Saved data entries
(** [drawField( cc, col = "0000FF" )]. *)
Definition drawField (cc : option Grid.t) (c : option string)
    (st : Canvas) : Canvas :=
  let cc := default (grid st) cc in
  let st := col (default "0000FF"%string c) st in
  let maxval := field_max cc in
  let st := getImageData st in
  let st :=
    foldl (fun st i =>
      foldl (fun st j =>
        let alpha := div (transform cc (i, j)) maxval in
        pxfi (i, j) alpha st)
        st (for_range 0 (Grid.extents cc).2 1))
      st (for_range 0 (Grid.extents cc).1 1) in
  let st := putImageData st in
  ctx_update (fun x => ctx_set_globalAlpha x (Fin 1)) st.

(** The loop over the neighbours in [drawFieldContour]: does it reach the
    [pxfi] call and [break]?  Neighbours are enumerated and converted by the
    grid [g]; their values are read from [cc]. *)
Fixpoint crossing (g cc : Grid.t) (v : num) (ns : list Z)
    (below above : bool) : bool :=
  match ns with
  | [] => false
  | n :: ns' =>
      let nval := log (add (Fin (1 / 10)) (Grid.pixt cc (Grid.i2p g n))) in
      let below := if ltb nval v then true else below in
      let above := if geb nval v then true else above in
      if above && below then true else crossing g cc v ns' below above
  end.

(** The body of the loop over the levels, for the level [v]. *)
Definition contour_level (cc : Grid.t) (maxval minval v : num)
    (st : Canvas) : Canvas :=
  foldl (fun st i =>
    foldl (fun st j =>
      let pixelval := transform cc (i, j) in
      if ltb (abs (sub v pixelval)) (mul (Fin (5 / 100)) maxval) then
        if crossing (grid st) cc v
             (Grid.neighNeumanni (grid st) (Grid.p2i (grid st) (i, j)))
             false false
        then
          let alpha :=
            add (mul (Fin (7 / 10)) (div (sub v minval) (sub maxval minval)))
                (Fin (3 / 10)) in
          pxfi (i, j) alpha st
        else st
      else st)
      st (for_range 0 (Grid.extents cc).2 1))
    st (for_range 0 (Grid.extents cc).1 1).

(** [for( let v = minval; v < maxval; v+= step )]; [None] when the fuel
    does not suffice. *)
Fixpoint level_loop (fuel : nat) (body : num -> Canvas -> Canvas)
    (maxval step v : num) (st : Canvas) : option Canvas :=
  match fuel with
  | O => None
  | S fuel' =>
      if ltb v maxval
      then level_loop fuel' body maxval step (add v step) (body v st)
      else Some st
  end.

(** [drawFieldContour( cc, nsteps = 10, col = "FFFF00" )]. *)
Definition drawFieldContour (fuel : nat) (cc : option Grid.t)
    (nsteps : option num) (c : option string) (st : Canvas) : option Canvas :=
  let cc := default (grid st) cc in
  let nsteps := default (of_Z 10) nsteps in
  let st := col (default "FFFF00"%string c) st in
  let '(maxval, minval) := field_range cc in
  let st := getImageData st in
  let step := div (sub maxval minval) nsteps in
  match level_loop fuel (contour_level cc maxval minval) maxval step minval st
  with
  | Some st => Some (putImageData st)
  | None => None
  end.

(** *** Cells *)

(** The body of the loop of [drawCellBorders] for the border pixel [x].
    [p2pdraw] changes [p] in place, so the five labels are read at the
    wrapped coordinate. *)
Definition border_step (m : Model.t) (kind : Z) (x : coord * Z)
    (st : Canvas) : Canvas :=
  let p := x.1 in
  if (kind <? 0) || (Model.cellKind m x.2 =? kind) then
    let pdraw := p2pdraw p st in
    let p := pdraw in
    let pc := Model.pixt m (p.1, p.2) in
    let pr := Model.pixt m (p.1 + 1, p.2) in
    let pl := Model.pixt m (p.1 - 1, p.2) in
    let pd := Model.pixt m (p.1, p.2 + 1) in
    let pu := Model.pixt m (p.1, p.2 - 1) in
    let st := if negb (pc =? pl) then pxdrawl pdraw st else st in
    let st := if negb (pc =? pr) then pxdrawr pdraw st else st in
    let st := if negb (pc =? pd) then pxdrawd pdraw st else st in
    if negb (pc =? pu) then pxdrawu pdraw st else st
  else st.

What to do: Lines from the one containing "if (kind <?" through the end of the data above must be written out exactly, and no other lines are needed.

Your solution:
  if (kind <? 0) || (Model.cellKind m x.2 =? kind) then
    let pdraw := p2pdraw p st in
    let p := pdraw in
    let pc := Model.pixt m (p.1, p.2) in
    let pr := Model.pixt m (p.1 + 1, p.2) in
    let pl := Model.pixt m (p.1 - 1, p.2) in
    let pd := Model.pixt m (p.1, p.2 + 1) in
    let pu := Model.pixt m (p.1, p.2 - 1) in
    let st := if negb (pc =? pl) then pxdrawl pdraw st else st in
    let st := if negb (pc =? pr) then pxdrawr pdraw st else st in
    let st := if negb (pc =? pd) then pxdrawd pdraw st else st in
    if negb (pc =? pu) then pxdrawu pdraw st else st
  else st.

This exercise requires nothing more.